OLG widerspricht: vertretbare Handlung

Die zulässige sofortige Beschwerde ist begründet. Die Anträge des Gläubigers sind gem. § 887 Abs. 1, 2 ZPO begründet, weil die titulierte Verpflichtung zur Übertragung von Bitcoins in einer vertretbaren Handlung i.S.v. § 887 ZPO besteht. Die Verpflichtung, 0,9 Bitcoins, d.h. Kryptowerte i.S.v. § 1 Abs. 11 S. 4 KWG, zu übertragen, richtet sich weder auf eine – gem. §§ 802a ff. ZPO zu vollstreckende – Zahlung eines Geldbetrages noch auf eine – gem. §§ 883 ff. ZPO zu vollstreckende – Herausgabe, sondern auf eine sonstige Handlung.
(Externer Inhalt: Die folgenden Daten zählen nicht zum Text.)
(** The room in the flow [receiveFlow] returns. *)
Lemma receiveFlow_room id s r s1 f : sess_inv s → receiveFlow id s = Ret (r, s1) →
  s_rfs s1 !! r = Some f → pb_cap (rf_buffer f) - length (rf_packets f) = room s id.
Proof.
  intros Hinv Hrun Hr. destruct (receiveFlow_spec id s Hinv)
    as (r' & f' & s' & Hrun' & Hinv' & Href & Hr' & Hid & Hcase).
  rewrite Hrun in Hrun'. injection Hrun' as <- <-. rewrite Hr in Hr'. injection Hr' as <-.
  unfold room, flow_for. destruct (flow_ref id s) as [r0|] eqn:Hr0.
  - subst s1. rewrite Hr0 in Href. injection Href as ->. simpl. by rewrite Hr.
  - destruct Hcase as (Hf & _). pose proof Hinv as [[Hsz _ _ _ _ _ _] _].
    destruct (newReceiveFlow_ok id _ (s_qlog s) (Some (s_logger s)) Hsz)
      as (? & Hf' & _ & Hp & _ & _ & _ & _ & _ & Hcap & _).
    rewrite Hf in Hf'. injection Hf' as <-. rewrite Hp, <- Hcap, Nat2Z.id. simpl. lia.
Qed.

Lemma receiveFlow_conn id s r s1 : receiveFlow id s = Ret (r, s1) →
  s_conn s1 = s_conn s ∧ s_ctxDone s1 = s_ctxDone s.
Proof.
  unfold receiveFlow. destruct (smap.get id _); [by intros [= <- <-]|].
  intros ([[[r0 b] fs] es] & _ & [= <- <-])%bind_ret_inv. done.
Qed.

(** The session is open, and so is the flow for [id], whose queue is [ps] and has room
    for [n] more packets. *)
Record receiver (id : Z) (ps : list (list byte)) (n : nat) s : Prop := {
  rc_inv : sess_inv s;
  rc_open : s_closedErr s = None;
  rc_flow : flow_open s id;
  rc_packets : packets_for id s = ps;
  rc_room : n ≤ room s id
}.

Lemma receiver_ctx id ps n s : receiver id ps n s → s_ctxDone s = false.
Proof. intros [[_ Hst] Ho _ _ _]. unfold status_inv in Hst. rewrite Ho in Hst. apply Hst. Qed.

Lemma receiver_conn id ps n s c : receiver id ps n s → calls c = calls (s_conn s) → receiver id ps n (set_conn c s).
Proof.
  intros [Hinv Ho Hf Hp Hr] Hc. split; try done.
  destruct (set_conn_moves s c (proj1 Hinv) Hc) as [Ht Hq]. by apply quiet_sess in Hq as [? _].
Qed.

(** The flow [r] for [id], which is [f], becomes [f'], which has taken [qs]. *)
Lemma receiver_set_rf id ps qs n es r f f' s : receiver id ps (length qs + n) s → flow_ref id s = Some r →
  s_rfs s !! r = Some f → sess_inv (emit es (set_rf r f' s)) →
  rf_packets f' = (if rf_closed f then rf_packets f else take (pb_cap (rf_buffer f)) (rf_packets f ++ qs)) →
  pb_cap (rf_buffer f') = pb_cap (rf_buffer f) → rf_ctxDone f' = rf_ctxDone f →
  receiver id (ps ++ qs) n (emit es (set_rf r f' s)).
Proof.
  intros [Hinv Ho Hf Hp Hr] Href Hlk Hinv' Hpk Hcap Hctx.
  assert (flow_for id s = Some f) as Hff by (unfold flow_for; by rewrite Href).
  assert (flow_for id (emit es (set_rf r f' s)) = Some f') as Hff'.
  { rewrite flow_for_emit, (flow_for_set_rf s id) by (done || apply Hinv). by rewrite decide_True. }
  pose proof (queue_after_room s id qs Hinv Hf ltac:(lia)) as Hq. unfold queue_after in Hq. rewrite Hff, <- Hpk, Hp in Hq.
  split; try done.
  - unfold flow_open in *. rewrite Hff' in *. rewrite Hff in Hf. congruence.
  - unfold packets_for. by rewrite Hff'.
  - unfold room in *. rewrite Hff'. rewrite Hff in Hr. rewrite Hcap, Hq, length_app.
    unfold packets_for in Hp. rewrite Hff in Hp. simpl in Hp. rewrite <- Hp. lia.
Qed.

(** Looking the flow up. *)
Lemma receiver_lookup id ps n es s : receiver id ps n s → ∃ r s', receiveFlow id (emit es s) = Ret (r, s') ∧
  receiver id ps n s' ∧ flow_ref id s' = Some r ∧ (∀ r0, flow_ref id s = Some r0 → r0 = r) ∧
  s_conn s' = s_conn s.
Proof.
  intros [Hinv Ho Hf Hp Hr]. pose proof (sess_inv_emit es s Hinv) as Hinve.
  destruct (receiveFlow_spec id (emit es s) Hinve) as (r & f & s' & Hrun & Hinv' & Href & Hlk & _ & Hcase).
  exists r, s'. split; [done|].
  assert (flow_for id s' = Some f) as Hff by (unfold flow_for; by rewrite Href).
  destruct (receiveFlow_open id (emit es s) r s' f Hinve Hrun Hlk Hf) as [Hctx Hfi].
  pose proof (receiveFlow_room id (emit es s) r s' f Hinve Hrun Hlk) as Hrm.
  change (room (emit es s) id) with (room s id) in Hrm.
  pose proof (receiveFlow_queue _ _ _ _ _ Hinve Hrun Hlk []) as Hq.
  rewrite queue_after_emit, queue_after_room, !app_nil_r in Hq by (done || simpl; lia).
  assert (rf_packets f = packets_for id s) as Hpk.
  { rewrite <- Hq. destruct (rf_closed f); [done|]. rewrite take_ge; [done|]. rewrite rf_packets_length. apply Hfi. }
  apply receiveFlow_keeps in Hrun as (Hce & _ & Hcn). split_and!; try done.
  - split; try done.
    + by rewrite Hce.
    + unfold flow_open. by rewrite Hff.
    + unfold packets_for at 1. rewrite Hff. simpl. congruence.
    + unfold room. rewrite Hff. lia.
  - intros r0 Hr0. change (flow_ref id (emit es s)) with (flow_ref id s) in Hcase. rewrite Hr0 in Hcase. subst s'.
    change (flow_ref id (emit es s)) with (flow_ref id s) in Href. congruence.
Qed.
Ob sie gem. § 887 ZPO oder gem. § 888 ZPO zu vollstrecken ist, hängt davon ab, ob die geschuldete Handlung vertretbar ist, d.h. durch einen Dritten vorgenommen werden kann. Es muss vom Standpunkt des Gläubigers aus wirtschaftlich gleichgültig sein, durch wen die Handlung vorgenommen wird, und vom Standpunkt des Schuldners aus rechtlich zulässig sein, dass ein anderer als er selbst die Handlung vornimmt (Zöller/Seibel, ZPO, 33. Aufl., § 887 Rn 2).
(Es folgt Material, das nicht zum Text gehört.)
(* ===== verification/InteropSender.v ===== *)
(** * examples/interop: sending a video

    sender.go and ivf_frame_reader.go. [send] reads frames, packetizes them and sends
    the packets in one of three modes: each as a datagram, each frame on a stream of
    its own, or all on a single stream. The loop has fuel; it is shown to return once
    the reader reports an error. A deferred call runs where the function returns,
    last one first.

    The calls of [send] on the session are those of Session.v, with nothing else
    running on the session between them; what other goroutines do to a session is in
    SessionSteps.v. *)

From S2P Require Import Prelude GoErrors IO Varint QlogEvent Qlogger Options SyncMap Connection.
From S2P Require Import RTPSendStream SendFlow PacketBuffer Deadline ReceiveFlow ReadStream.
From S2P Require Import ReceiveFlowBuffer Session SessionSpec SessionMoves SessionSteps SessionConcurrent.
From S2P Require Import SessionRaces EndToEnd Delivery Media.

(** ** sender.go *)

(** [type mode int]: any integer of the command line. *)
Definition mode := Z.
Definition datagramMode : mode := 0%Z.
Definition streamPerFrameMode : mode := 1%Z.
Definition singleStreamMode : mode := 2%Z.

Record sender (C : Type) := mkSender { snd_session : Session C }.
Arguments mkSender {C} _.
Arguments snd_session {C} _.

Definition newSender {C} (conn : option C) (connTrace : option (option Trace))
    : (sender C * list loop) + goerror :=
  match NewSession conn connTrace true [] with
  | inr err => inr err
  | inl (session, loops) => inl (mkSender session, loops)
  end.

Section sender.
Context `{!QuicVarint, !GoPool, !GoMapOrder} {C : Type} `{!Connection C}.
Context {Pkt P R : Type} `{!RTP Pkt, !Packetizer Pkt P, !FrameReader R}.
Implicit Types (s : Session C).

Fixpoint sendDatagrams (flow : nat) (packets : list Pkt) s : outcome (option goerror * Session C) :=
  match packets with
  | [] => Ret (None, s)
  | pkt :: packets =>
      match Marshal pkt with
      | inr err => Ret (Some err, s)
      | inl buf =>
          '(err, s) ← app_WriteDatagram flow buf s;
          match err with
          | Some err => Ret (Some err, s)
          | None => sendDatagrams flow packets s
          end
      end
  end.

(** A nil stream is dereferenced by its first write. *)
Fixpoint sendStream (stream : option nat) (packets : list Pkt) s
    : outcome (option goerror * Session C) :=
  match packets with
  | [] => Ret (None, s)
  | pkt :: packets =>
      match Marshal pkt with
      | inr err => Ret (Some err, s)
      | inl buf =>
          '((_, err), s) ← match stream with
                           | Some st => app_WriteStream st buf s
                           | None => Panic PanicNilDereference
                           end;
          match err with
          | Some err => Ret (Some err, s)
          | None => sendStream stream packets s
          end
      end
  end.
OLG positioniert sich in der Streitfrage

Ob diese Voraussetzungen erfüllt sind, wenn der Schuldner zur Herausgabe oder Übertragung von Bitcoins verurteilt worden ist, ist in der Literatur umstritten (für eine Vollstreckung gem. § 888 ZPO BeckOGK-BGB/Mössner, Stand 1.4.2020, § 90 Rn 104.4; Badstuber, DGVZ 2019, 246, 252; Güldü, GmbHR 2019, 565, 568; Ammann, CR 2018, 379, 386; Bräutigam/Rücker-Boehm/Bruns, E-Commerce, 13. Teil E Rn 50; Kütük/Sorge, MMR 2014, 643, 645; a.A. Koch, DGVZ 2020, 85, 88; Effer-Uhe, ZZP 131 (2018), 513, 529). Gerichtliche Entscheidungen dazu sind, soweit ersichtlich, bisher nicht veröffentlicht.

Entscheidend: Woher müssen die Bitcoins kommen?

Für den Gläubiger ist es wirtschaftlich ohne Bedeutung, durch wen und auf welche Weise die Gutschrift von Bitcoins in seinem Wallet herbeigeführt wird. Eine Erfüllung der titulierten Verpflichtung durch einen Dritten oder den Gläubiger selbst wäre zwar, worauf das LG und die zitierten Literaturstimmen zutreffend hinweisen, aus tatsächlichen Gründen nicht möglich, wenn die geschuldeten Bitcoins gerade aus einem Wallet des Schuldners stammen müssten, auf das nur dieser zugreifen kann. Ein derartiges Erfordernis kann dem Titel indes nicht entnommen werden.

Der Schuldner ist dem Klageantrag des Gläubigers entsprechend verurteilt worden, an eine bestimmt bezeichnete Wallet-Adresse des Gläubigers 0,9 Bitcoins "zu übertragen". Dass die Kryptowerte gerade aus einem Wallet des Schuldners stammen müssten und nicht anderweitig beschafft, beispielsweise über die Plattform bitcoin.de erworben worden sein dürften, geht aus dem Wortlaut des Tenors nicht hervor. Auch sonst bestehen keine Anhaltspunkte für eine derartige Beschränkung, die zur Folge hätte, dass der Schuldner nicht leisten müsste, wenn und soweit sich in seinem Wallet keine 0,9 Bitcoins befänden. Im Gegenteil ergibt die Klageschrift, die das gem. §§ 887, 888 ZPO zuständige Prozessgericht auch im Vollstreckungsverfahren berücksichtigen darf (BGH WM 2015, 1949 Rn 22; BGH WM 2010, 358 = NJW 2010, 2137 Rn 12), dass der Gläubiger nicht die Rückgabe gerade der dem Schuldner überlassenen Bitcoin-Anteile, sondern ähnlich wie ein Sachdarlehensgeber Kryptowerte "gleicher Art, Güte und Menge" erstrebte.